(** What holds of each row, given the others. *)
Definition approval_sound (s : control_store) (tenant invocation id : string) (v : ActionApproval) : Prop :=
  known_invocation s tenant invocation /\ approval_check id v = true /\
  is_some (authorization_decisions (base s) !! (tenant, invocation, apr_DecisionID v)) = true.
Definition result_sound (s : control_store) (tenant invocation : string) (v : ExecutionResult) : Prop :=
  known_invocation s tenant invocation /\ result_check v = true /\ attempt_known tenant invocation v (base s) = true /\
  credential_known tenant v s = true /\
  execution_results (base s) !! (tenant, invocation)
  = Some (mkResultRow (nilIfEmpty (exr_SafeResult v)) (exr_Classification v)).
Definition usage_sound (s : control_store) (tenant : string) (v : UsageEvent) : Prop :=
  known_invocation s tenant (use_InvocationID v) /\ usage_check v = true.
Definition evaluation_sound (s : control_store) (tenant invocation id : string) (v : GREvaluation) : Prop :=
  known_invocation s tenant invocation /\ evaluation_check id v = true.

Record evidence (s : control_store) : Prop := {
  ev_approval : forall t i a v, action_approvals s !! (t, i, a) = Some v -> approval_sound s t i a v;
  ev_approval_once : forall t i j a v w, action_approvals s !! (t, i, a) = Some v -> action_approvals s !! (t, j, a) = Some w -> i = j;
  ev_evaluation : forall t i e v, gr_evaluations s !! (t, i, e) = Some v -> evaluation_sound s t i e v;
  ev_result : forall t i v, results s !! (t, i) = Some v -> result_sound s t i v;
  ev_usage : forall t e v, usage_events s !! (t, e) = Some v -> usage_sound s t v;
  ev_charged_once : forall t e f v w, usage_events s !! (t, e) = Some v -> usage_events s !! (t, f) = Some w ->
    use_AccountingKey v = use_AccountingKey w -> use_Dimension v = use_Dimension w -> e = f;
}.
(** Wrapping an error keeps its class. *)
Lemma classify_wrap e : ClassifyError (Some (wrap_error e)) = ClassifyError (Some e).
Proof. unfold ClassifyError, errors_Is. by rewrite !find_first_wrap. Qed.

(** So does joining the error of a failed rollback, when the error itself was canceled,
    overdue, or has a code with a class, unless the rollback was canceled or overdue. *)
Lemma classify_join primary rollback class :
  errors_Is is_canceled rollback = false -> errors_Is is_deadline rollback = false ->
  find_first pg_code primary ≫= code_class = Some class ->
  ClassifyError (Some (join_errors primary rollback)) = ClassifyError (Some primary).
Proof.
  unfold ClassifyError, errors_Is. intros Hc Hd Hp. rewrite !find_first_join by done.
  destruct (find_first (fun n => if is_canceled n then Some tt else None) primary); [done|]. rewrite Hc.
  destruct (find_first (fun n => if is_deadline n then Some tt else None) primary); [done|]. rewrite Hd.
  cbn [is_some]. destruct (find_first pg_code primary) as [code|]; [|done]. cbn [mbind option_bind] in *. by rewrite Hp.
Qed.
(* ===== verification/Server.v ===== *)
(** * The server: middleware, telemetry labels and shutdown

    The outer middleware of [internal/adapters/http/server.go] around the handlers of
    [HttpCalls] and [Http], and the label functions and [Shutdown] of
    [internal/telemetry/bootstrap.go].  A handler may panic, after it wrote nothing or
    part of a response.  The one field of a request object that handlers write is the
    pattern the router matched; middleware that calls [WithContext] hands on a copy of
    the object, so what is written there is not seen outside. *)
From Stdlib Require Import Ascii String.
From stdpp Require Import pretty.
From S2P Require Import Prelude GoStd Regex Json JsonParse Primitives ToolCatalog GoText Http Logging.

(** ** Labels *)

Definition maxAttributeValueBytes : Z := 256.
Definition BoundedAttributeValue (value : string) : string :=
  if slen value <=? maxAttributeValueBytes then value else String.substring 0 (Z.to_nat maxAttributeValueBytes) value.

Definition StableRoute (route : string) : string :=
  if String.eqb route "" || (128 <? slen route) || contains_any route "?#" then "unknown" else route.

Definition StatusClass (status : Z) : string :=
  if (status <? 100) || (599 <? status) then "unknown"%string else pretty (Z.quot status 100) +:+ "xx".

Definition known_methods : list string := ["GET"; "POST"; "PUT"; "PATCH"; "DELETE"; "OPTIONS"; "HEAD"]%string.
(** [ObserveRequest]: the labels of the counter *)
Definition ObserveRequest (method route : string) (status : Z) : string * string * string :=
  let method := ToUpper method in
  (if one_of_str method known_methods then method else "OTHER"%string, StableRoute route, StatusClass status).

(** [Observability.Shutdown] runs its function once and keeps what it returned. *)
Definition Shutdown (done : option (result unit)) (shutdown : result unit) : option (result unit) * result unit :=
  match done with Some r => (done, r) | None => (Some shutdown, shutdown) end.

(** ** Handlers *)

(** How a handler ends: with a response, or with a panic after writing a part of one,
    with the length its header declared, if any. *)
Inductive served := Done (r : Response) | Panicked (sent : option (Response * option Z)).

(** A request object: the request, the correlation of its context and its deadline. *)
Record hctx := mkHctx { hc_Request : Request; hc_Correlation : string * string; hc_Timeout : option Z }.

(** A handler answers and leaves a pattern in the request object it was given. *)
Definition handler : Type := hctx -> served * string.

(** A call with a copy of the object: its own keeps its pattern, which is empty. *)
Definition with_copy (next : handler) (r : hctx) : served * string := ((next r).1, EmptyString).

Definition requestDeadline (timeout : Z) (next : handler) : handler :=
  fun r => with_copy next (mkHctx (hc_Request r) (hc_Correlation r) (Some timeout)).

(** [bodyLimit] changes the object it was given and passes it on. *)
Definition limit_body (limit : Z) (next : handler) : handler :=
  fun r => next (mkHctx (bodyLimit limit (hc_Request r)) (hc_Correlation r) (hc_Timeout r)).
(** The database around the server. *)
Lemma with_database_cases register parse create ping listen version commit c event in_time :
  (forall l name, name ∉ l -> register l name = None) ->
  let d := cfg_Database c in
  let '(during, r) := with_database register parse create ping c (rev (map col_Name http_collectors)) in_time
                        (serve listen version commit c event) in
  (forall open, held open during = Some open) /\ r <> Panics /\
  (forall b, Served b ∈ during -> b = negb (String.eqb (db_URL d) "") /\ (b = true -> ping (db_ReadinessTimeout d) = None)) /\
  (r = Gave tt -> Run event = None /\ exists b, Served b ∈ during) /\
  (validateHTTPConfig (cfg_HTTP c) = Ok tt -> db_URL d = EmptyString \/ validatePoolConfig (pool_config d) = Ok tt ->
   parse (db_URL d) = None -> create (pool_settings (pool_config d)) = None -> ping (db_ReadinessTimeout d) = None ->
   listen (http_Address (cfg_HTTP c)) = None ->
   (exists b, Served b ∈ during) /\ r = match Run event with None => Gave tt | Some err => Gave_up err end).
Proof.
  intros Hfresh d. unfold with_database. fold d. destruct (String.eqb_spec (db_URL d) "") as [Eu|Eu].
  - pose proof (serve_cases listen version commit c event false) as H. destruct (serve _ _ _ _ _ false) as [during r].
    cbn [negb]. destruct H as (Hheld & Hr & [(Hno & Hgave & Hl)|[Hserved ->]]).
    + split_and!; [done..|by intros b ?%Hno|done|naive_solver].
    + split_and!; [done..|by intros b ->%Hserved|destruct (Run event); [done|naive_solver]|].
      intros. split; [exists false; by apply Hserved|done].
  - pose proof (Open_cases register Hfresh parse create ping (pool_config d)) as Ho.
    destruct (Open _ _ _ _ _ _) as [before [pool|err|]]; [| |done].
    + destruct Ho as [-> Hping]. change (pc_ReadinessTimeout (pool_config d)) with (db_ReadinessTimeout d) in Hping.
      pose proof (serve_cases listen version commit c event true) as H. destruct (serve _ _ _ _ _ true) as [during r].
      destruct H as (Hheld & Hr & H). cbn [Pool_Shutdown fst negb app].
      assert (Hmem : forall b, Served b ∈ PoolCreated (pool_settings (pool_config d)) :: during ++ [PoolClosed] <-> Served b ∈ during).
      { set_solver. }
      setoid_rewrite Hmem. split; [|split; [done|]].
      { intros open. cbn. by rewrite held_app, Hheld. }
      destruct H as [(Hno & Hgave & Hl)|[Hserved ->]].
      * split_and!; [by intros b ?%Hno|done|naive_solver].
      * split_and!; [by intros b ->%Hserved|destruct (Run event); [done|naive_solver]|].
        intros. split; [exists true; by apply Hserved|done].
    + destruct Ho as [Hb Hwhy]. split_and!.
      * intros open. by destruct Hb as [-> | ->].
      * done.
      * intros b Hin. exfalso. destruct Hb as [-> | ->]; set_solver.
      * done.
      * intros _ [?|Hv] Hp Hc Hping _; [done|]. by destruct (Hwhy Hv Hp Hc).
Qed.
Definition world (colls : list (string * nat)) (hits : list ScoredPoint)
  : World Server :=
  mkWorld (mkServer (list_to_map colls) ∅ hits) [].

Definition hit (id : string) (score : Q) (source text : string) : ScoredPoint :=
  mkHit id score (Some (Main.payload_for source text)).

(** A ranking with a hit of empty text and a hit without payload. *)
Definition sample_hits : list ScoredPoint :=
  [ hit "p1" 0.9 "s.pdf" "alpha";
    hit "p2" 0.5 "s.pdf" "";
    mkHit "p3" 0.4 None;
    hit "p4" 0.3 "t.pdf" "delta" ].

(** A document of four pages, two of them without text. *)
Definition sample_pages : list Document :=
  [ mkDoc (Some "ab"); mkDoc None; mkDoc (Some ""); mkDoc (Some "cd") ].

(** A text of [n] characters. *)
Definition text_of_length (n : nat) : string :=
  string_of_list_ascii (repeat "x"%char n).

End Scripted.
(** ** Notions used to state the properties *)

(** [adds P m]: whatever the start, [m] only appends events, and all of
    them satisfy [P]. *)
Definition adds {St A} (P : Event -> Prop) (m : M St A) : Prop :=
  forall w, exists evs, trace (m w).2 = trace w ++ evs /\ Forall P evs.

(** The hits that [search] keeps: those with a non-empty text. *)
Definition kept (results : list ScoredPoint) : list ScoredPoint :=
  filter (fun r => VectorDb.text_of r <> "") results.

(** Ranked by score, best first. *)
Definition by_score_desc (a b : ScoredPoint) : Prop :=
  (hit_score b <= hit_score a)%Q.

(** The libraries [L] with another [get_collection]. *)
Definition with_get_collection {St} (g : string -> St -> result nat)
    (L : Libs St) : Libs St :=
  mkLibs St (load_data L) (split_text L) (encode L) (qa_pipeline L) (uuid5 L)
    (collection_exists L) (create_collection L) g
    (client_upsert L) (client_search L).

(** A hit that carries the payload of a stored point. *)
Definition hit_of_point (score : Q) (p : PointStruct) : ScoredPoint :=
  mkHit (point_id p) score (Some (point_payload p)).

(** [adds_at w P m]: started in [w], [m] only appends events, and all of
    them satisfy [P]. *)
Definition adds_at {St A} (w : World St) (P : Event -> Prop) (m : M St A)
  : Prop :=
  exists evs, trace (m w).2 = trace w ++ evs /\ Forall P evs.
·····
Reproducing the whole listing above is not the task. Copy exactly only the lines from the one with "(** How a handler" to the one with "Inductive served := Done", both kept.

## Solution for this exercise
(** How a handler ends: with a response, or with a panic after writing a part of one,
    with the length its header declared, if any. *)
Inductive served := Done (r : Response) | Panicked (sent : option (Response * option Z)).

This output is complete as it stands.